9 IP, 1 R, 5 H, 4 K, 3 BB, 1 HR

That line does not scream “impressive ace performance” to me, and neither should it to you. Ricky threw 103 pitches, 26 of which were put into play. Of those 103 pitches, Ricky only put 55% of them in the zone, a little below his average. In addition, he only picked up four whiffs, all on fastballs. When you consider the lefty-heavy lineup he was facing, it should not come as a surprise. The slider that would typically induce plenty of whiffs was left out of the game plan when facing the switch-hitters and lefties in the Phillies’ lineup. Still, for his career, Nolasco struck out 18.6% of lefties, presumably using only his fastball, changeup, and curve. The strikeout total was disappointing, even if the rest of the numbers were acceptable given the superior lineup and the platoon disadvantage.
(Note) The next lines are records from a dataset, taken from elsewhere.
Lemma point_lawful (p : string) : lawful_point (find_point p).
Proof. unfold find_point. case_bool_decide; [|done]. by intros x [= <-]. Qed.

Lemma gazetteer_sound : sound_locator (W := list string).
Proof. split; [intros p k|intros p o k _]; (exists k, (find_point p); split; [done|split; [apply point_lawful|done]]). Qed.

Lemma books_honest : honest_bookings (W := list string).
Proof.
  split; [|done]. intros ids k i. cbn. unfold has_booking. cbn. rewrite elem_of_bfilter. done.
Qed.

Lemma admin_auditable (k : list string) : auditable_actor k admin.
Proof. by split; [|vm_compute|]. Qed.

Lemma opening_wf (n : nat) : catalogue_wf (cdb (schedule (take n opening) start)).
Proof.
  eapply wf_reach; [apply (schedule_reach booked_asked (fun _ => True)); [done| |apply wf_empty_catalogue]|apply wf_empty_catalogue].
  by apply Forall_take, opening_turns.
Qed.

Definition found {A} (x : result (option A)) : bool := match x with Ok (Some _) => true | _ => false end.
Lemma found_some {A} (x : result (option A)) : found x = true -> exists a, x = Ok (Some a).
Proof. destruct x as [[a|]|]; [|done..]. by exists a. Qed.
Lemma is_ok_some {A} (x : result A) : is_ok x = true -> exists a, x = Ok a.
Proof. destruct x as [a|]; [|done]. by exists a. Qed.

Definition all_listings (p : ListingRow -> bool) (w : World (list string)) : bool := forallb p (listings (cdb w)).
Lemma all_listings_at (p : ListingRow -> bool) (w : World (list string)) (r : ListingRow) :
  all_listings p w = true -> r ∈ listings (cdb w) -> p r = true.
Proof. unfold all_listings. rewrite forallb_forall. intros H Hr. by apply H, list_elem_of_In. Qed.

Lemma publish_outcomes_witness :
  referenced drafted /\ exists w' l', Listings.publish nobody nobody drill_id owner drafted = (w', Ok (Some l')) /\
    is_Some (find_visible drill_id (cdb w')).
Proof.
  split; [apply all_known|].
  pose proof (publish_outcomes drill_id owner drafted (opening_wf 2) (all_known _)) as H.
  destruct (Listings.publish nobody nobody drill_id owner drafted) as [w' x] eqn:E.
  assert (exists l', x = Ok (Some l')) as [l' ->].
  { apply (f_equal snd) in E. cbn [snd] in E. rewrite <- E. apply found_some. vm_compute. reflexivity. }
  exists w', l'. split; [reflexivity|]. destruct H as (r & l & [Hr Hid _ _] & _ & _ & _ & _ & Hv). apply Hv.
  apply (all_listings_at (fun r => bool_decide (li_moderationState r = APPROVED)) drafted r) in Hr;
    [by apply bool_decide_eq_true in Hr|vm_compute; reflexivity].
Defined.
(* ===== verification/ProfileExamples.v ===== *)
(** * Concrete profiles, under a concrete cipher

    Somebody saves a profile, moves, and leaves: the theorems of [Cipher] and of
    [ProfileTheorems] applied where their hypotheses hold, and the races that are lost. *)

From Stdlib Require Import Ascii.
From Stdlib Require String.
From S2P Require Import Prelude JsNumber Text Json Money Ledger Columns Bookings AuditLog LocalTime CoreText Answers.
From S2P Require Import ListingStore Cipher Profiles Digest ProfileTheorems Calendar IdentityExamples.

#[local] Open Scope string_scope.
#[local] Open Scope list_scope.
#[local] Open Scope Z_scope.

Import Publication AuditDb ProfileDb Profiles IdentityExamples.Columns_.

(** ** A cipher made of glass

    Bytes in hexadecimal; a ciphertext that carries its additional data in clear, so
    that only the same data opens it. *)
Module Glass.
Definition digit (n : nat) : ascii :=
  if (n <? 10)%nat then ascii_of_nat (48 + n) else ascii_of_nat (87 + n).
Definition undigit (c : ascii) : nat :=
  let n := nat_of_ascii c in if (n <? 58)%nat then n - 48 else n - 87.
Definition hex_byte (c : ascii) : text := let n := nat_of_ascii c in [digit (n / 16); digit (n mod 16)].
Fixpoint unhex (l : text) : text :=
  match l with
  | a :: b :: r => ascii_of_nat (undigit a * 16 + undigit b) :: unhex r
  | _ => []
  end.
Definition hex (l : text) : text := List.flat_map hex_byte l.

Lemma hex_byte_chars (c : ascii) : forallb base64_char (hex_byte c) = true.
Proof. destruct c as [[] [] [] [] [] [] [] []]; by vm_compute. Qed.

Lemma unhex_byte (c : ascii) (r : text) : unhex (hex_byte c ++ r) = c :: unhex r.
Proof. destruct c as [[] [] [] [] [] [] [] []]; reflexivity. Qed.

Lemma unhex_hex (l : text) : unhex (hex l) = l.
Proof.
  induction l as [|c l IH]; [done|]. change (hex (c :: l)) with (hex_byte c ++ hex l). by rewrite unhex_byte, IH.
Qed.

Lemma hex_chars (l : text) : forallb base64_char (hex l) = true.
Proof.
  induction l as [|c l IH]; [done|]. change (hex (c :: l)) with (hex_byte c ++ hex l).
  by rewrite forallb_app, hex_byte_chars, IH.
Qed.

Fixpoint marks (aad rest : text) : text := match aad with [] => "."%char :: rest | c :: aad' => "|"%char :: c :: marks aad' rest end.
Fixpoint unmark (aad l : text) : option text :=
  match aad, l with
  | [], m :: rest => if ascii_dec m "." then Some rest else None
  | c :: aad', m :: d :: l' => if ascii_dec m "|" then if ascii_dec c d then unmark aad' l' else None else None
  | _, _ => None
  end.

Lemma unmark_marks (aad rest : text) : unmark aad (marks aad rest) = Some rest.
Proof. induction aad as [|c aad IH]; cbn; [done|]. by destruct (ascii_dec c c). Qed.

Lemma unmark_other (aad aad' rest : text) : aad <> aad' -> unmark aad' (marks aad rest) = None.
Proof.
  revert aad'. induction aad as [|c aad IH]; intros [|d aad'] Hne; cbn; try done.
  - by destruct rest.
  - destruct (ascii_dec d c) as [->|]; [|done]. apply IH. congruence.
Qed.

#[global, program] Instance glass : NodeCrypto := {|
  base64 := hex; from_base64 := unhex; utf8 := chars; from_utf8 := str;
  randomBytes _ n := List.repeat "0"%char n;
  gcm_seal _ _ aad plain := (marks aad plain, List.repeat "t"%char 16);
  gcm_open _ _ aad _ ciphertext := unmark aad ciphertext |}.
Next Obligation. apply hex_chars. Qed.
Next Obligation. by intros [|c b]. Qed.
Next Obligation. apply unhex_hex. Qed.
Next Obligation. apply str_chars. Qed.
Next Obligation. intros draw n. apply repeat_length. Qed.
Next Obligation. done. Qed.
Next Obligation. intros key iv aad plain. apply unmark_marks. Qed.

Lemma glass_binds : Encryption.gcm_binds.
Proof. intros key iv aad aad' plain Hne. by apply unmark_other. Qed.
End Glass.
Import Glass.

(** ** People *)
Module People.
Definition key : text := List.repeat "k"%char 32.
#[global] Instance under_glass : FieldEncryptor := Encryption.field_encryptor key.
#[global] Instance town_hall : ProfilePorts (list string) := {|
  account_known k u := bool_decide (u ∈ k);
  findActive u k := Ok (if bool_decide (u ∈ k) then Some (mkAccount u 0) else None);
  digest_profile p := ap_displayName p |}.

Definition ann_id : string := hex_uuid 900.
Definition bob_id : string := hex_uuid 901.
Definition cat_id : string := hex_uuid 902.
Definition ann : Actor := mkActor ann_id None None.
Definition bob : Actor := mkActor bob_id None None.
Definition cat : Actor := mkActor cat_id None None.
Definition people : list string := [ann_id; bob_id; cat_id].

Definition at_home (raw : string) : AddressDetail := mkAddress "1 The Mall" (Some "Flat 2") "London" raw.
Definition moving_in (raw : string) : ProfileChanges := mkChanges "Ann" (Some "07700 900123") (Some (at_home raw)) (Some private_owner).
Definition nameless : ProfileChanges := mkChanges "Bob" None None None.

Notation Here := (World (list string)).
Definition alone (q : request) : turn (W := list string) := mkTurn calm still false q.
Definition nobody : Here := mkWorld (empty_db 5) people.
Definition housed : Here := serve (alone (RSave ann (moving_in "sw1a1aa"))) nobody.

Lemma people_canonical (n : nat) : canonical (hex_uuid n).
Proof. exact (uuid_in_out n). Qed.

Lemma alone_undertaken (who : string -> Prop) (q : request) :
  who (requester q) -> canonical (requester q) -> undertaken who (serve (alone q)).
Proof.
  intros Hw Hc. apply (un_turn who (alone q) Datatypes.id Datatypes.id); try done; try apply un_idle.
  intros db. by exists [].
Qed.

Lemma housed_wf : profiles_wf (pdb housed).
Proof.
  assert (profiles_wf (pdb nobody)) as Hwf by apply wf_no_profiles.
  eapply ok_wf, (undertaken_kept (fun _ => True) (pdb nobody)); [|by split].
  apply alone_undertaken; [done|apply people_canonical].
Qed.

Lemma ann_recorded : admitted (W := list string) people ann.
Proof. split; [done|apply people_canonical|done]. Qed.

(** Ann moves out while Bob fills in his profile. *)
Definition moving_out : turn (W := list string) :=
  mkTurn (serve (alone (RSave bob nameless))) (fun db => pdb (serve (alone (RSave bob nameless)) (mkWorld db people))) true (RErase ann).
Definition ann_or_bob (u : string) : Prop := u = ann_id \/ u = bob_id.

Lemma moving_out_undertaken : undertaken ann_or_bob (serve moving_out).
Proof.
  assert (undertaken ann_or_bob (serve (alone (RSave bob nameless)))) as Hb
    by (apply alone_undertaken; [by right|apply people_canonical]).
  apply (un_turn _ moving_out (serve (alone (RSave bob nameless))) Datatypes.id); try done.
  - by left.
  - intros db. by exists people.
  - apply un_idle.
Qed.

Definition with_cat : Here := serve (alone (RSave cat nameless)) housed.
Lemma with_cat_wf : profiles_wf (pdb with_cat).
Proof.
  eapply ok_wf, (undertaken_kept (fun _ => True) (pdb housed)); [|by split; [apply housed_wf|]].
  apply alone_undertaken; [done|apply people_canonical].
Qed.

(** ** Races *)

(** Somebody without an address erases the profile, and saves an address between the two
    deletions, of which the first found no row to lock: the name goes, and the address,
    with its readable street lines, stays. *)
Definition nameless_ann : Here := serve (alone (RSave ann nameless)) nobody.
Definition torn : Here :=
  serve (mkTurn calm (fun db => pdb (serve (alone (RSave ann (moving_in "SW1A 1AA"))) (mkWorld db people))) false (RErase ann))
    nameless_ann.
Example half_erased :
  profile_of ann_id (pdb torn) = None /\ (ad_town <$> address_of ann_id (pdb torn)) = Some "London" /\
  (a ← address_of ann_id (pdb torn); match open_ (ad_encryptedDetail a) ann_id with Ok d => Some d | Err _ => None end)
    = Some ("1 The Mall", Some "Flat 2").
Proof. by vm_compute. Qed.

(** ** The theorems *)
Lemma address_bound_to_its_row_witness :
  Encryption.open_detail key (Encryption.seal_detail key 3 ("1 The Mall", None) ann_id) ann_id = Ok ("1 The Mall", None) /\
  Encryption.open_detail key (Encryption.seal_detail key 3 ("1 The Mall", None) ann_id) bob_id
    = Err (DecryptionError "Stored value could not be decrypted").
Proof.
  assert (ann_id <> bob_id) as Hne by by vm_compute.
  destruct (Encryption.address_bound_to_its_row key 3 ("1 The Mall", None) ann_id bob_id glass_binds Hne) as (_ & H1 & H2).
  exact (conj H1 H2).
Defined.

Lemma profiles_belong_to_their_owner_witness :
  profile_of cat_id (pdb (serve moving_out with_cat)) = profile_of cat_id (pdb with_cat) /\
  profile_of ann_id (pdb (serve moving_out with_cat)) = None.
Proof.
  split; [|by vm_compute].
  assert (~ ann_or_bob cat_id) as Hc by (intros [H|H]; by vm_compute in H).
  destruct (profiles_belong_to_their_owner ann_or_bob (serve moving_out) with_cat moving_out_undertaken with_cat_wf) as [_ H].
  exact (proj1 (H cat_id Hc)).
Defined.

Lemma saved_is_read_back_witness :
  exists db', saveMine calm still false ann (moving_in "sw1a1aa") housed = (mkWorld db' people,
    Ok (mkMyProfile "Ann" (Some "07700 900123") (Some (at_home "SW1A 1AA")) (Some private_owner) "1970-01-01T00:00:00.005Z")).
Proof.
  pose proof (saved_is_read_back false ann (moving_in "sw1a1aa") (pdb housed) people housed_wf ann_recorded) as H.
  cbv zeta in H. replace (address_saved (moving_in "sw1a1aa")) with (Ok (Some (at_home "SW1A 1AA"))) in H by by vm_compute.
  destruct H as (db' & mine & before & H & -> & _). exists db'.
  replace (pclock (pdb housed)) with 5 in H by by vm_compute.
  replace (Time.toIsoUtc 5) with "1970-01-01T00:00:00.005Z" in H by by vm_compute. exact H.
Defined.

Lemma erased_is_gone_witness :
  exists db', eraseFor calm still true ann housed = (mkWorld db' people, Ok tt) /\ ann_id ∉ ad_userId <$> addresses db'.
Proof.
  destruct (erased_is_gone true ann (pdb housed) people housed_wf ann_recorded) as (db' & H1 & _ & H2 & _).
  exists db'. exact (conj H1 H2).
Defined.

Lemma strangers_see_the_area_witness :
  snd (Profiles.findPublic (W := list string) calm still false ann_id housed) =
    Ok (Some (mkPublicProfile ann_id "Ann" (Some "SW1A") (Some "London") "1970-01")).
Proof.
  destruct (strangers_see_the_area calm still (fun _ H => H) (fun _ H => H) false ann_id housed housed_wf
    (people_canonical 900)) as [H _].
  rewrite H. by vm_compute.
Defined.

Lemma statuses_agree_witness :
  exists statuses, Profiles.findOwnerStatuses [ann_id; bob_id] housed = (housed, Ok statuses) /\
    statuses !! ann_id = Some private_owner.
Proof.
  assert (Forall canonical [ann_id; bob_id]) as Hc by (repeat (apply Forall_cons; split); try apply people_canonical; by apply Forall_nil).
  destruct (statuses_agree false [ann_id; bob_id] housed housed_wf Hc) as (m & Hm & H). exists m. split; [exact Hm|].
  destruct (H ann_id (people_canonical 900)) as (s & Hs & ->). apply (f_equal snd) in Hs. vm_compute in Hs.
  injection Hs as <-. vm_compute. reflexivity.
Defined.

(** ** Digests *)
#[local] Instance no_hash : NodeHash := {| hkdfSync _ master _ _ _ := master; createHmac _ _ data := str data |}.

Lemma text_kept (v w : state) : StateDigest.no_collision key v w.
Proof. unfold StateDigest.no_collision, StateDigest.digest_of. cbn. intros H. by apply (f_equal chars) in H; rewrite !chars_str in H. Qed.

Definition written : list (string * state) := [("name", s_string "Ann"); ("town", s_null)].
Definition rewritten : list (string * state) := [("town", s_null); ("phone", s_undefined); ("name", s_string "Ann")].

Lemma written_lawful : StateDigest.lawful (s_object written) /\ StateDigest.lawful (s_object rewritten).
Proof.
  split; (constructor; [by apply (bool_decide_unpack _)|by apply (bool_decide_unpack _)|]);
    repeat (apply Forall_cons; split); by constructor.
Qed.

Lemma same_digest_same_content_witness :
  StateDigest.digest_of key (s_object written) = StateDigest.digest_of key (s_object rewritten).
Proof.
  destruct (StateDigest.same_digest_same_content key) as [H _].
  apply (H written rewritten (proj1 written_lawful) (proj2 written_lawful) (text_kept _ _)).
  intros k. destruct (decide (k = "name")) as [->|H1]; [by vm_compute|]. destruct (decide (k = "town")) as [->|H2]; [by vm_compute|].
  destruct (decide (k = "phone")) as [->|H3]; [by vm_compute|].
  unfold StateDigest.member, find_by, written, rewritten. cbn. by rewrite !bool_decide_eq_false_2 by congruence.
Defined.

Definition before_move : AuditableProfile := mkAuditableProfile "Ann" None (Some (at_home "SW1A 1AA")) None.
Definition after_move : AuditableProfile := mkAuditableProfile "Ann" None (Some (at_home "SW1A 2AA")) None.

Lemma digests_show_changes_witness :
  StateDigest.digest_of key (StateDigest.profile_state before_move) <> StateDigest.digest_of key (StateDigest.profile_state after_move).
Proof.
  destruct (StateDigest.digests_show_changes key) as [H _]. intros E.
  apply (H before_move after_move (text_kept _ _)) in E. vm_compute in E. discriminate E.
Defined.
End People.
At least Ricky had the platoon excuse; Robertson just did not pitch well. The final line was very unimpressive:

6 1/3 IP, 4 H, 4 K, 4 BB, 0 HR

To be fair, the Phillies did rest Raul Ibanez, giving Robertson only two true lefties to work against (Ryan Howard and Chase Utley). Against those guys, Robertson did very well:

4 PA, 0 H, 2 K, 0 BB

The other two outs were ground outs. In fact, the one positive note for Robertson was that he induced 14 ground balls in total, something that might have helped mitigate the issues he had with the right-handed middle and bottom of the lineup. Robertson put 53.2% of his pitches in the zone against righties, and even picked up eight chases out of the zones and five total whiffs against them. Perhaps he was just hit hard when they did make contact, but this issue is still something to keep an eye on.

The Hopper: Series Hero?

Sure, since I used the WPA criterion, it worked out that way. Still, Badenhop came into a critical situation in Sunday’s game and worked out the jam. Stepping in for Robertson in the seventh inning, Badenhop was faced with runners on first and second with only one out, trying to preserve a 1-0 lead. Facing him at the plate were Placido Polanco and Utley. Fortunately for the Hopper, he was able to make quick work of them, inducing two fly outs in five pitches.

This is the third time the Marlins have sent Badenhop for multiple innings following a Robertson start. This may be a policy the team wants to keep up in the future, though in this case it may have been wiser to go to a lefty first, with Utley and Howard among the first three hitters Badenhop had to face. We discussed Badenhop’s large platoon split, and forcing him to face lefties just does not play to his strengths.

How long until fans turn on Chris Coghlan?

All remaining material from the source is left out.